- Autor
- RUBENS GARCIA NUNES SOBRINHO
- Orientador(a)
- MARCELO PIMENTA MARQUES
- Universidade
- UNIVERSIDADE FEDERAL DE MINAS GERAIS — UFMG
- Programa
- FILOSOFIA
- Grau
- DOUTORADO
- Ano
- 2011
A partir do emprego do estruturalismo alemão de Walter Burkert, pretendo destacar nesta investigação as relações estruturais entre as imagens do mito de julgamento do Górgias e aplicá-las a um passo do mito de Er da República. Segundo Burkert (2001b), mito é um programa, ou sequência de ações com uma estrutura discernível definida, que se caracteriza pela exemplaridade do tipo mítico e pela aplicabilidade atemporal.

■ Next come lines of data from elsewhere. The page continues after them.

(** * The Techkkim service worker (sw.js): caching strategies, routing,
      offline fallback, installation and deferred sync.

    The worker is embedded shallowly.  Strings are byte strings (a
    JavaScript string is taken in its UTF-8 encoding), a cache region is a
    finite map from request URLs to responses, the cache storage is the
    list of named regions in creation order, and asynchronous code runs in
    a state-and-rejection monad over an explicit world. *)

From Stdlib Require Import ZArith String Ascii List Bool Lia.
From stdpp Require Import gmap strings list.

(** ** Strings *)

Module Str.

(** The double-quote character, for the literals that contain it. *)
Definition dq : string := String (ascii_of_nat 34) EmptyString.

(** [String.prototype.startsWith]. *)
Fixpoint startsWith (s t : string) {struct t} : bool :=
  match t with
  | EmptyString => true
  | String c t' =>
      match s with
      | EmptyString => false
      | String d s' => Ascii.eqb c d && startsWith s' t'
      end
  end.

(** [String.prototype.includes]: [t] occurs in [s] at some offset. *)
Fixpoint includes (s t : string) : bool :=
  startsWith s t ||
  match s with
  | EmptyString => false
  | String _ s' => includes s' t
  end.

(** [String.prototype.endsWith]. *)
Fixpoint endsWith (s t : string) : bool :=
  String.eqb s t ||
  match s with
  | EmptyString => false
  | String _ s' => endsWith s' t
  end.

(** ASCII lower-casing, as the platform applies it to header names. *)
Definition lower_ascii (c : ascii) : ascii :=
  let n := nat_of_ascii c in
  if (65 <=? n)%nat && (n <=? 90)%nat then ascii_of_nat (n + 32) else c.

Fixpoint toLowerCase (s : string) : string :=
  match s with
  | EmptyString => EmptyString
  | String c s' => String (lower_ascii c) (toLowerCase s')
  end.

(** Declarative counterparts. *)
Definition is_substring (t s : string) : Prop :=
  exists pre post : string, s = pre +:+ t +:+ post.

Definition is_prefix (t s : string) : Prop :=
  exists post : string, s = t +:+ post.

Definition is_suffix (t s : string) : Prop :=
  exists pre : string, s = pre +:+ t.
(** * conditioned_main.py: the training driver, embedded and verified

    The driver is a straight-line Python script: it parses the command line
    into the namespace [opt], seeds the two global random generators, splits
    the landscape and the portrait dataset 80/20, selects a model and a loss
    by chained conditionals, and runs the epoch loop (train, log, checkpoint,
    evaluate, visualise), ending with one final save.

    The script is embedded as a state-and-exception monad over a [World]
    holding everything the script reads and writes: the namespace, the two
    generator states, the gradient mode, the model and optimizer state, the
    set of existing directories and the trace of observable effects.  What
    the script delegates to PyTorch, torchvision and tensorboardX is an
    interface ([Framework]) with the contracts the libraries document.
    Calls into these libraries are taken to return (no out-of-memory, no
    missing device, no unreadable image, a file system that lets the process
    write where a directory exists), except where they reject a value the
    command line can supply: a seed outside torch's range (line 47), a device
    index (line 53), a learning rate (line 108), a path whose parent
    directory is missing (lines 131 and 155).  What the script itself can
    raise is modelled, with the line that raises it. *)

From Stdlib Require Import ZArith List String Ascii Bool Lia Permutation RelationClasses.
From Stdlib Require Import DecimalString DecimalPos DecimalZ FinFun.
Import ListNotations.
(** * Misinformation tracker: a shallow embedding of [tracker.py]

    The development follows the Python source method by method.

    - [Py] holds the few builtins the script relies on ([str], [range],
      [sum], [str.join], [str.lower], [re.findall] with the pattern
      [\w+], [sorted(..., reverse=True)], [collections.Counter]).
    - [Nx] holds the part of networkx's [Graph] the script calls: the
      adjacency dictionary in insertion order, [add_node], [add_edge],
      [degree], [degree_centrality], [density].
    - [Csv] holds [csv.DictWriter] at the level of the rows handed to the
      underlying writer.
    - The class [MisinformationTracker] is a record [Tracker] with the two
      instance fields, and each method is a computation in a small
      state-and-exception monad over that record.

    Numbers: Python's unbounded [int] is [Z].  The values Python computes
    as [float] (centrality, density, average engagement) are read twice.
    [analyze_network], [analyze_engagement] and [generate_report] read
    them in exact arithmetic, as rationals [Q] without rounding or range;
    this reading serves the statements that do not depend on rounding
    (which nodes and edges there are, integer totals, bounds, order,
    what is left of the instance).  [Float] gives the arithmetic of
    CPython's [float] (IEEE 754 binary64, round to nearest, ties to even,
    [OverflowError] when a quotient of two [int] is beyond the range), a
    double being the rational it denotes; [analyze_network_float],
    [analyze_engagement_float] and [generate_report_float] are the same
    methods in that arithmetic, and the statements about the values
    returned and about the exceptions raised are made of them.

    Text: a [str] is a [string]; the character classes of [lower] and
    [\w] are given for the ASCII range (bytes above 127 are left unchanged
    by [lower] and are not word characters), so statements about the words
    themselves are for ASCII contents. *)

From Stdlib Require Import List String Ascii Bool Arith ZArith QArith Qabs.
From Stdlib Require Import Lia Lqa.
From Stdlib Require Import DecimalString DecimalZ Sorted Permutation.
Import ListNotations.
Local Open Scope string_scope.
Local Open Scope list_scope.
Lemma parse_exception_frame_not_object_witness :
  parse json.loads
        (frame [(":message-type", HString "error")] "['Message', 'text']")
  = raise AttributeError.
Proof.
  apply (parse_exception_frame_not_object json.loads
           (frame [(":message-type", HString "error")] "['Message', 'text']")
           (PyList [PyStr "Message"; PyStr "text"])).
  - left. reflexivity.
  - left. reflexivity.
  - vm_compute. reflexivity.
  - reflexivity.
Defined.

Lemma parse_exception_body_raises_witness :
  parse_exception json.loads (response 400 [("x-amzn-errortype", "BadRequestException")])
                  (json.text "false")
  = raise TypeError.
Proof.
  apply (proj1 (parse_exception_body_raises json.loads
                  (response 400 [("x-amzn-errortype", "BadRequestException")])
                  (json.text "false")) (PyBool false)).
  - vm_compute. reflexivity.
  - reflexivity.
Defined.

Aprofundando a definição burkertiana de mito, proponho que as ações implicam imagens psíquicas imbuídas de afetos - vergonha, audácia e ardor são os afetos eróticos mediante que a dialética socrática choca-se, ingente, com a retórica daquele que viria a ser, ao mesmo tempo, o mais violento e o mais brilhante dos interlocutores que travam combate com Sócrates, Cálicles. Devo esclarecer que toda a interpretação elaborada neste artigo parte do pressuposto de que o mito é pensar por imagens e que imagens mentais precedem a linguagem. No mito de Prometeu, a linguagem é posterior ao fogo técnico, que consolida o sacrifício como o rito adequado para a interação entre as instâncias divina e humana e a emergência ritualística dos esquemas mentais que compõem a inteligência causal organizada da experiência e da multiplicidade: a conexão infalível entre dois eventos consecutivos no tempo, a deliberação projetiva inteligente, a escolha de meios eficazes com vistas a um fim útil determinado. Por extensão, pode-se dizer que os ritos são anteriores à linguagem e que imagens e ritos, não a linguagem, são os fundamentos do pensar. Por fim, um olhar ao termo parrhesia que inicialmente eparece como a fala aberta que revela o pensamento e as verdadeiras crenças do proferidor, no Górgias, é mencionado na ambiguidade irônica com que Sócrates alude ao livre curso dos apetites de Cálicles (que engendram a violência do seu lógos) e à qualidade psíquica pela qual a investigação dialética pode chegar a bom termo. A franqueza (parrhesis) é a garantia pela qual interlocutor assente a uma tese expressa e também um indicativo de que uma certa ordenação psíquica transpõe seu movimento próprio para o lógos. O discurso sem peias reproduz de modo direto a trama que entretece os afetos neste princípio de movimento e inteligência que a psykhé.